-- Saved entries --
#####
Lemma stage_link t s0 c (Q : option Z -> world -> Prop) w : app_title t -> held t s0 = Some c -> links_kept s0 (now w) ->
  in_removal t c false (now w) ->
  (forall e w', quiet w w' -> Q (Some e) w') ->
  (forall w', through (links_kept s0) w w' -> in_removal t c true (now w') -> s_mounts (now w') = s_mounts (now w) -> Q None w') ->
  wp (rename sys (mount_link (links t)) (staged_mount_link (links t))) Q w.
Proof.
  intros Ht H0 Hk Hr Hf Hs. destruct (links_distinct t Ht) as (Hd & _ & _). apply wp_rename; [done|]. intros c' w' Hc Hb.
  destruct Hr as [Hm Hst]. rewrite Hm in Hc. injection Hc as <-.
  assert (Hnew : in_removal t c true (now w')).
  { destruct Hb as (-> & _). split; cbn; [rewrite lookup_insert_ne by done; apply lookup_delete_eq|apply lookup_insert_eq]. }
  apply Hs; [|done|by destruct Hb as (-> & _)]. eapply through_becomes; [done| |exact Hb].
  destruct Hb as (Hn & _). rewrite Hn in Hnew. eapply links_kept_step; [done|done|apply (move_frame t); auto with sm|by eapply in_removal_kept].
Qed.

Lemma unmatched_released ctx t c matches st top s :
  found t (default "" (link_line MAX_PATH c)) (removed_source_root ctx) (layers (system_ex_path_of t) (s_mounts s)) top st ->
  stack_matches_link ctx (default "" (link_line MAX_PATH c)) matches st = false -> released t c s.
Proof.
  intros Hfound Hm source Hs. rewrite Hs in Hfound, Hm. cbn in Hfound, Hm. unfold stack_matches_link in Hm.
  assert (Hne : strcmp_eq source "" = false).
  { unfold link_line in Hs. destruct (fgets _ _) as [[chunk rest]|]; [|done]. destruct (line_of _ _ _) as [[line truncated] ?].
    destruct truncated; [done|]. destruct (strcmp_eq line "") eqn:El; [done|]. by injection Hs as <-. }
  rewrite Hne in Hm. cbn in Hm. by rewrite <-(found_ours _ _ _ _ _ _ Hfound).
Qed.

(** What a release leaves. *)
Definition release_result (ctx : cleanup_mount_links_ctx_t) (t c : string) (s0 : snapshot) (w : world) (r : option (bool * bool)) (w' : world) :
    Prop :=
  through (links_kept s0) w w' /\
  match r with
  | None => True
  | Some (keep, staged) => in_removal t c staged (now w') /\ (keep = false -> released t c (now w')) /\
      (preserve_mount_links ctx = true -> staged = false)
  end.

Lemma release_after ctx t c s0 staged d w w2 : app_title t -> held t s0 = Some c -> through (links_kept s0) w w2 ->
  in_removal t c staged (now w2) -> (preserve_mount_links ctx = true -> staged = false) ->
  wp (let* ok := unmount_controlled_mount_stack_impl sys (system_ex_path_of t) d in ret (Some (negb ok, staged)))
    (release_result ctx t c s0 w) w2.
Proof.
  intros Ht H0 H2 Hr2 Hp. apply wp_bind. eapply wp_mono; [apply unmount_stack_spec; by apply system_ex_title_path|].
  intros ok w3 [H3 Hok]. apply wp_ret. split.
  - eapply through_trans; [exact H2|]. eapply peel_through; [done|done|apply H2|done|exact H3].
  - split; [eapply in_removal_peeled; [apply H3|done]|]. split; [|done].
    intros Hkeep source _. apply negb_false_iff in Hkeep. by rewrite (Hok Hkeep).
Qed.

Lemma release_stack_spec ctx t s0 c matches w : app_title t -> held t s0 = Some c -> links_kept s0 (now w) -> in_removal t c false (now w) ->
  wp (release_stack sys ctx t (links t) (default "" (link_line MAX_PATH c)) matches) (release_result ctx t c s0 w) w.
Proof.
  intros Ht H0 Hk Hr. unfold release_stack.
  apply wp_bind, inspect_spec; [by apply system_ex_title_path|intros w1 Hq; apply wp_ret; split; [by apply through_quiet|done]|].
  intros st top w1 Hq _ Hfound. pose proof Hq as (Hn & _). rewrite (found_path _ _ _ _ _ _ Hfound).
  assert (Hw1 : through (links_kept s0) w w1) by by apply through_quiet.
  set (matching := stack_matches_link _ _ _ _). rewrite <-Hn in Hfound, Hk, Hr.
  assert (Hplain : forall keep, (keep = false -> matching = false) -> wp (ret (Some (keep, false))) (release_result ctx t c s0 w) w1).
  { intros keep Hkeep. apply wp_ret. split; [done|]. split; [done|]. split; [|done]. intros Hf. eapply unmatched_released; [done|by apply Hkeep]. }
  destruct (title_stack_top_is_managed st); [|by destruct matching eqn:Em; apply Hplain].
  destruct matching eqn:Em; cbn [andb negb]; [|by apply Hplain].
  destruct (preserve_mount_links ctx) eqn:Ep; cbn [negb]; [by apply wp_bind, wp_ret, release_after|].
  apply wp_bind, wp_bind, (stage_link t s0 c); [done..| |].
  - intros e w2 Hq2. apply wp_ret, wp_ret. split; [|done]. eapply through_trans; [exact Hw1|by apply through_quiet].
  - intros w2 H2 Hr2 _. apply wp_ret, release_after; [done|done|by eapply through_trans|done|congruence].
Qed.

(** Removing the link or putting it back. *)
Lemma finish_link_spec t c s0 keep staged w : app_title t -> held t s0 = Some c -> links_kept s0 (now w) ->
  in_removal t c staged (now w) -> (keep = false -> released t c (now w)) ->
  wp (finish_link sys (links t) keep staged) (fun _ w' => through (links_kept s0) w w') w.
Proof.
  intros Ht H0 Hk Hr Hrel. destruct (links_distinct t Ht) as (Hd1 & Hd2 & Hd3). unfold finish_link. destruct keep; cbn [negb].
  - apply wp_when; [intros ->|intros _; by apply through_refl]. destruct Hr as [Hm Hs].
    apply wp_bind, wp_rename; [intros e w1 Hq; apply wp_ret; by apply through_quiet|]. intros c' w1 Hc Hb. apply wp_ret.
    rewrite Hs in Hc. injection Hc as <-. eapply through_becomes; [done| |exact Hb].
    eapply links_kept_step; [done|done|apply (move_frame t); auto with sm|]. eapply (in_removal_kept t c false); [done|].
    split; cbn; [apply lookup_insert_eq|]. rewrite lookup_insert_ne by done. apply lookup_delete_eq.
  - apply wp_bind. set (path := if staged then _ else _). assert (Hpath : path ∈ link_files t) by (subst path; destruct staged; auto with sm).
    apply wp_unlink.
    + intros e w1 Hq He. pose proof Hq as (Hn & _). apply wp_when; [intros Henoent|intros _; by apply through_quiet].
      exfalso. apply Z.eqb_eq in Henoent. specialize (He Henoent). subst path. destruct staged, Hr; congruence.
    + intros w1 Hb. pose proof Hb as (Hn & _).
      assert (Hgone : held t (now w1) = None /\ unambiguous t (now w1) /\ released t c (now w1)).
      { rewrite Hn. unfold held, unambiguous, released. cbn [s_files s_mounts]. specialize (Hrel eq_refl). subst path.
        destruct staged; destruct Hr as [Hm Hs].
        - rewrite lookup_delete_eq, lookup_delete_ne, Hm by done. auto.
        - rewrite lookup_delete_eq, lookup_delete_ne, Hs by done. auto. }
      assert (Hk1 : links_kept s0 (now w1)).
      { eapply links_kept_step; [done|done|rewrite Hn; by apply (delete_frame t)|]. destruct Hgone as (Hg & Hu & Hrl).
        split; [done|right]. split; [done|]. intros c' Hc'. rewrite H0 in Hc'. by injection Hc' as <-. }
      assert (H01 : through (links_kept s0) w w1) by (eapply through_becomes; [done|rewrite Hn in Hk1; exact Hk1|exact Hb]).
      apply wp_when; [intros _|done]. apply wp_bind, wp_unlink; [intros e w2 Hq _; apply wp_ret; eapply through_trans; [done|by apply through_quiet]|].
      intros w2 Hb2. apply wp_ret. eapply through_trans; [done|]. eapply through_becomes; [done| |exact Hb2].
      eapply links_kept_step; [done|done|apply (delete_frame t); auto with sm|]. destruct Hgone as (Hg & Hu & Hrl). split.
      * unfold unambiguous in *. cbn. by rewrite !lookup_delete_ne by done.
      * right. split; [unfold held in *; cbn; by rewrite !lookup_delete_ne by done|]. intros c' Hc'. rewrite H0 in Hc'. by injection Hc' as <-.
Qed.

Lemma cleanup_entry_kept ctx t s0 w : app_title t -> unmount_system_ex_bind ctx = true -> links_kept s0 (now w) ->
  wp (cleanup_mount_links_entry sys ctx t (links t)) (fun _ w' => through (links_kept s0) w w') w.
Proof.
  intros Ht Hctx Hk. unfold cleanup_mount_links_entry. apply wp_bind, wp_any. intros prot w1 Hq1.
  destruct prot; [by apply wp_ret, through_quiet|]. apply wp_bind, wp_stat_file. intros r w2 Hq2 Hreg _ Hr.
  pose proof (quiet_trans _ _ _ Hq1 Hq2) as Hq. destruct Hr as [->|[e ->]]; [|by apply wp_ret, through_quiet].
  destruct Hq1 as (Hn1 & _). rewrite Hn1 in Hreg. destruct (Hreg eq_refl) as [c Hc].
  destruct (removal_start t s0 (now w) c Ht Hk Hc) as [H0 Hr].
  apply wp_bind, wp_read_link_exact. intros w3 Hq3. pose proof Hq as (Hn2 & _). rewrite Hn2, Hc. apply wp_bind.
  pose proof (quiet_trans _ _ _ Hq Hq3) as Hq'.
  assert (Hrest : forall decision w4, quiet w w4 -> wp (match decision with
      | Some (true, matches_removed_source) =>
          let* state := (if unmount_system_ex_bind ctx
                         then release_stack sys ctx t (links t) (default "" (link_line MAX_PATH c)) matches_removed_source
                         else ret (Some (false, false))) in
          match state with
          | None => ret true
          | Some (keep, staged) => let* _ := finish_link sys (links t) (keep || preserve_mount_links ctx) staged in ret true
          end
      | _ => ret true
      end) (fun _ w' => through (links_kept s0) w w') w4).
  { intros decision w4 Hq4. pose proof Hq4 as (Hn4 & _). destruct decision as [[[] matches]|]; [|by apply wp_ret, through_quiet..].
    rewrite Hctx. apply wp_bind. eapply wp_mono; [apply (release_stack_spec ctx t s0 c); by rewrite ?Hn4|].
    intros r w5 [H5 Hres]. assert (H05 : through (links_kept s0) w w5) by (eapply through_trans; [by apply through_quiet|done]).
    destruct r as [[keep staged]|]; [|by apply wp_ret]. destruct Hres as (Hin & Hkeep & Hpres).
    apply wp_bind. eapply wp_mono; [apply (finish_link_spec t c s0); [done|done|apply H05|done|]|].
    - intros Hf. apply orb_false_iff in Hf as [Hf _]. by apply Hkeep.
    - intros ? w6 H6. apply wp_ret. by eapply through_trans. }
  destruct (link_line MAX_PATH c) as [source|] eqn:Eline; [|by apply wp_ret, (Hrest (Some (true, false)))].
  apply wp_bind, wp_resolve_image. intros image w4 Hq4. apply wp_link_to_remove. intros decision w5 Hq5.
  apply Hrest. eapply quiet_trans; [exact Hq'|by eapply quiet_trans].
Qed.
End removal.

(** ** Passes over the titles *)
Section passes.
Context (sys : answers).

Lemma wp_resolve_dir name d_type (Q : option string -> world -> Prop) w :
  (forall r w', quiet w w' -> (is_Some r -> app_title name) -> (d_type = DT_DIR -> app_title name -> char_at name 0 <> Some "."%char -> is_Some r) ->
     Q r w') -> wp (resolve_title_app_dir sys name d_type) Q w.
Proof.
  intros H. unfold resolve_title_app_dir. destruct (_ || _) eqn:E.
  - apply wp_ret, H; [apply quiet_refl|by intros [? ?]|]. intros _ Ht Hdot. apply orb_true_iff in E as [E|E].
    + by apply bool_decide_eq_true in E.
    + apply negb_true_iff, Nat.eqb_neq in E. by unfold app_title in Ht.
  - bool_hyps. assert (Ht : app_title name) by by apply Nat.eqb_eq. destruct d_type.
    + apply wp_ret, H; [apply quiet_refl|done|eauto].
    + apply wp_bind, wp_any. intros a w1 Hq. by apply wp_ret, H.
    + apply wp_ret, H; [apply quiet_refl|done|done].
Qed.

Lemma for_entries_rule {A} (I : snapshot -> Prop) stop (fn : string -> title_link_paths_t -> A -> M (A * bool)) entries ctx w :
  (forall t ctx w, app_title t -> I (now w) -> wp (fn t (links t) ctx) (fun _ w' => through I w w') w) -> I (now w) ->
  wp (for_entries sys stop fn entries ctx) (fun _ w' => through I w w') w.
Proof.
  intros Hfn. revert ctx w. induction entries as [|[name d_type] rest IH]; intros ctx w Hw; cbn [for_entries].
  { apply wp_ret. by apply through_refl. }
  assert (Hgo : forall (stopped : bool) w1, quiet w w1 -> wp (if stopped then ret (ctx, false) else
      let* dir := resolve_title_app_dir sys name d_type in
      match dir with
      | None => for_entries sys stop fn rest ctx
      | Some _ =>
          let* result := fn name (build_title_link_paths name) ctx in
          let '(ctx, go_on) := result in
          if go_on : bool then for_entries sys stop fn rest ctx else ret (ctx, false)
      end) (fun _ w' => through I w w') w1).
  { intros [|] w1 Hq1; [by apply wp_ret, through_quiet|]. pose proof (through_quiet I _ _ Hw Hq1) as H1.
    apply wp_bind, wp_resolve_dir. intros [dir|] w2 Hq2 Ht _; pose proof (through_trans _ _ _ _ H1 (through_quiet I _ _ (proj1 H1) Hq2)) as H2.
    - apply wp_bind. eapply wp_mono; [apply Hfn; [by apply Ht|apply H2]|]. intros [ctx' go_on] w3 H3.
      pose proof (through_trans _ _ _ _ H2 H3) as H03. destruct go_on; [|by apply wp_ret].
      eapply wp_mono; [apply IH, H03|]. intros r w4 H4. by eapply through_trans.
    - eapply wp_mono; [apply IH, H2|]. intros r w4 H4. by eapply through_trans. }
  apply wp_bind. destruct stop; [apply wp_any; intros b w1 Hq1; by apply Hgo|by apply wp_ret, (Hgo false), quiet_refl].
Qed.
#####
-- PROMPT --
Within the records above, count the lines that hold the word "Henoent" and give only that number.

-- SOLUTION --
2